Action item -
Which lines of the records below contain the word "forall"? Show each one.

--- Input data ---

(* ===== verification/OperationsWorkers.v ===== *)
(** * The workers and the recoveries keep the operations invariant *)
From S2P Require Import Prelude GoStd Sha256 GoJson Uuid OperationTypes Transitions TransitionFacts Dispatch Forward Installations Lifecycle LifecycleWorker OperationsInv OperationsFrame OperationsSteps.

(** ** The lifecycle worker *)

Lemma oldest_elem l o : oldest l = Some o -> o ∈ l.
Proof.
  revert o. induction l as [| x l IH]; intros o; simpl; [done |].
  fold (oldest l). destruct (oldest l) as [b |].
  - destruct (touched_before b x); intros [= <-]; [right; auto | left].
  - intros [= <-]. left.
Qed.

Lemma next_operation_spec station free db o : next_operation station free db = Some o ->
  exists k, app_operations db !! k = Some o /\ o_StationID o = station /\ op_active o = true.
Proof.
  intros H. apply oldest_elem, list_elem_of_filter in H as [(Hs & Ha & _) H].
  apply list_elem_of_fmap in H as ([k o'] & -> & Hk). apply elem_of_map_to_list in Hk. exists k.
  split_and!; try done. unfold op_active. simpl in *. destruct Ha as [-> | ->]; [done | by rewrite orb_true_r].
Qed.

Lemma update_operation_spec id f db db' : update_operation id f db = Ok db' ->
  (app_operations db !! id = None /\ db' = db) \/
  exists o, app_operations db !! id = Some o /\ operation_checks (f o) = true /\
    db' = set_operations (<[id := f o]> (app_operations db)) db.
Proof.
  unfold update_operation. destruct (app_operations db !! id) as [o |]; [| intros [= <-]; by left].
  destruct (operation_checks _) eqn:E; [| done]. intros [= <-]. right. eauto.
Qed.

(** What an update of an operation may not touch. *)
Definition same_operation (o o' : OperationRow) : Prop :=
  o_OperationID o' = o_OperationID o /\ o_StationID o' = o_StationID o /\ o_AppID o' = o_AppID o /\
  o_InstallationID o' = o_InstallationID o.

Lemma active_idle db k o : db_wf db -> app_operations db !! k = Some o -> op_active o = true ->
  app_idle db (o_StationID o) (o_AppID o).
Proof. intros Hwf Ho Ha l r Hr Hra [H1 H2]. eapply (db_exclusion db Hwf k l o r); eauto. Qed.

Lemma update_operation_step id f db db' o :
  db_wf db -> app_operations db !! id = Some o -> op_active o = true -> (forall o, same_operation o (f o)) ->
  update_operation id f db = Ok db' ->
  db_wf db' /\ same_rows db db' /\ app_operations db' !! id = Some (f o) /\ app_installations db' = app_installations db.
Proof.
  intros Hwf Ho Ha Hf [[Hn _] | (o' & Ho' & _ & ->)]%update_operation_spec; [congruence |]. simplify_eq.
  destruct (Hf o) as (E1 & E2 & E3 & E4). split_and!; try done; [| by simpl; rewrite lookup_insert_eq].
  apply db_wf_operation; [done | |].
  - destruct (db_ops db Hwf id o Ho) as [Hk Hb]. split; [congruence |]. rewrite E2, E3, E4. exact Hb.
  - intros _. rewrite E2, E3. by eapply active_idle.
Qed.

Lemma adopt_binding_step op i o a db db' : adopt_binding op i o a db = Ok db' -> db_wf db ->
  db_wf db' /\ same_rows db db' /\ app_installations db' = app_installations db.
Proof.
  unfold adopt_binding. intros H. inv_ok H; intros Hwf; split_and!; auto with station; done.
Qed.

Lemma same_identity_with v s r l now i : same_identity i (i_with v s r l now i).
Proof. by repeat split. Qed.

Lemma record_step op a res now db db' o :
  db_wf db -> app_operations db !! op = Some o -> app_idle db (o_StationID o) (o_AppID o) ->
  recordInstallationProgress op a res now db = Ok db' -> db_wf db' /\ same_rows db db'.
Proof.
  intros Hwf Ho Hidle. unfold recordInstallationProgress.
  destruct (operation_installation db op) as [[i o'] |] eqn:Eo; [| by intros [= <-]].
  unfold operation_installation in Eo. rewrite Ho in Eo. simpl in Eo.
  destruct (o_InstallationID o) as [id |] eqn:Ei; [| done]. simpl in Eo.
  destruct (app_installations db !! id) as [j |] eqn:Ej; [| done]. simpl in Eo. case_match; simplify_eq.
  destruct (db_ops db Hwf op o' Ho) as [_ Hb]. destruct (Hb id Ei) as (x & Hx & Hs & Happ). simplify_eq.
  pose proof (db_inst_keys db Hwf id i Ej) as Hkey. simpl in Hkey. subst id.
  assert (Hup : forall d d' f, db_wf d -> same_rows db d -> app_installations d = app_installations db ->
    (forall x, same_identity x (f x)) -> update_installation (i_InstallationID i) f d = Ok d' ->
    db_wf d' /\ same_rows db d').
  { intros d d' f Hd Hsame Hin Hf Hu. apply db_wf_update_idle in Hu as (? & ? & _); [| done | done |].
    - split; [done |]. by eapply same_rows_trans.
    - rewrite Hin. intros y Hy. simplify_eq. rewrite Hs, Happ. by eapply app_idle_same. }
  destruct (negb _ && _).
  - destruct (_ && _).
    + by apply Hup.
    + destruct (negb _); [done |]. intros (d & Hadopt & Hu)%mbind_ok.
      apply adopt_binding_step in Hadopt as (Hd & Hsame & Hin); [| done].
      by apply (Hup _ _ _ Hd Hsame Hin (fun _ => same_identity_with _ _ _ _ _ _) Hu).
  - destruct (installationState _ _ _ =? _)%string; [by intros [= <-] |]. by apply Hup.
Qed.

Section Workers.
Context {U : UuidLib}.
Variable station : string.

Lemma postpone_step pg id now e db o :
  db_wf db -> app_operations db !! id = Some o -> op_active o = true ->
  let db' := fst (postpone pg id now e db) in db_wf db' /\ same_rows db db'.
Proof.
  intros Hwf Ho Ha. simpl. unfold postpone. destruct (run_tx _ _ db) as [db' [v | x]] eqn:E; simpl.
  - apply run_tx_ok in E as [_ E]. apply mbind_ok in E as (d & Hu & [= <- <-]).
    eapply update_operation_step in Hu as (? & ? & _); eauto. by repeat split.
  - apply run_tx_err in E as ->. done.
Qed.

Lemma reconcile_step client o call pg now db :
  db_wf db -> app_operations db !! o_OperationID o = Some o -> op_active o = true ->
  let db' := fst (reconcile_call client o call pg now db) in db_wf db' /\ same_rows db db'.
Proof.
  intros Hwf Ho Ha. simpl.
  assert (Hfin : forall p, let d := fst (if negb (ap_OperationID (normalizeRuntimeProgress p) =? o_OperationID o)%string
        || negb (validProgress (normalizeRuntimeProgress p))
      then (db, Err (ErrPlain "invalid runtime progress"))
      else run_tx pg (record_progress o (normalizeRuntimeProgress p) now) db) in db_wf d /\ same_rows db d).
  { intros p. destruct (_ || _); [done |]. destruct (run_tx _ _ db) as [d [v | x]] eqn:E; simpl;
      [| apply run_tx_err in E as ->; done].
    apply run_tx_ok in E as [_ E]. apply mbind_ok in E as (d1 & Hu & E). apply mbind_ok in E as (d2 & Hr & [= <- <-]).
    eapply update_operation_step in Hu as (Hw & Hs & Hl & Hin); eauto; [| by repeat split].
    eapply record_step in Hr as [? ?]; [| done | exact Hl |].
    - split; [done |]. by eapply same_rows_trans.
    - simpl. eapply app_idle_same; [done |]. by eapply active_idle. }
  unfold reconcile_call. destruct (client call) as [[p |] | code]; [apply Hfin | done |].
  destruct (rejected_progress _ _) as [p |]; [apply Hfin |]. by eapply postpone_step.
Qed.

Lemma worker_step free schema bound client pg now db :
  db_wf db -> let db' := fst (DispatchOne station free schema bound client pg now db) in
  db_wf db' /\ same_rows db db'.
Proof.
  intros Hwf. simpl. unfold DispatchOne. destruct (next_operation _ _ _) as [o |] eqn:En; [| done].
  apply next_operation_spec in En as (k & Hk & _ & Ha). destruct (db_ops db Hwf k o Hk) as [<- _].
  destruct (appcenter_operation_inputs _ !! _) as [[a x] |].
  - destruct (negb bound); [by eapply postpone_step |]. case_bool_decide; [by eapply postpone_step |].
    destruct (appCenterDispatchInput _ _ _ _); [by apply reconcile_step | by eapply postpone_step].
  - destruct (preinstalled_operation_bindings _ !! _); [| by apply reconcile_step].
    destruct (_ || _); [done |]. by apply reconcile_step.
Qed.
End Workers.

---

Response to the exercise -
  db_wf db -> app_operations db !! id = Some o -> op_active o = true -> (forall o, same_operation o (f o)) ->
  assert (Hup : forall d d' f, db_wf d -> same_rows db d -> app_installations d = app_installations db ->
    (forall x, same_identity x (f x)) -> update_installation (i_InstallationID i) f d = Ok d' ->
  assert (Hfin : forall p, let d := fst (if negb (ap_OperationID (normalizeRuntimeProgress p) =? o_OperationID o)%string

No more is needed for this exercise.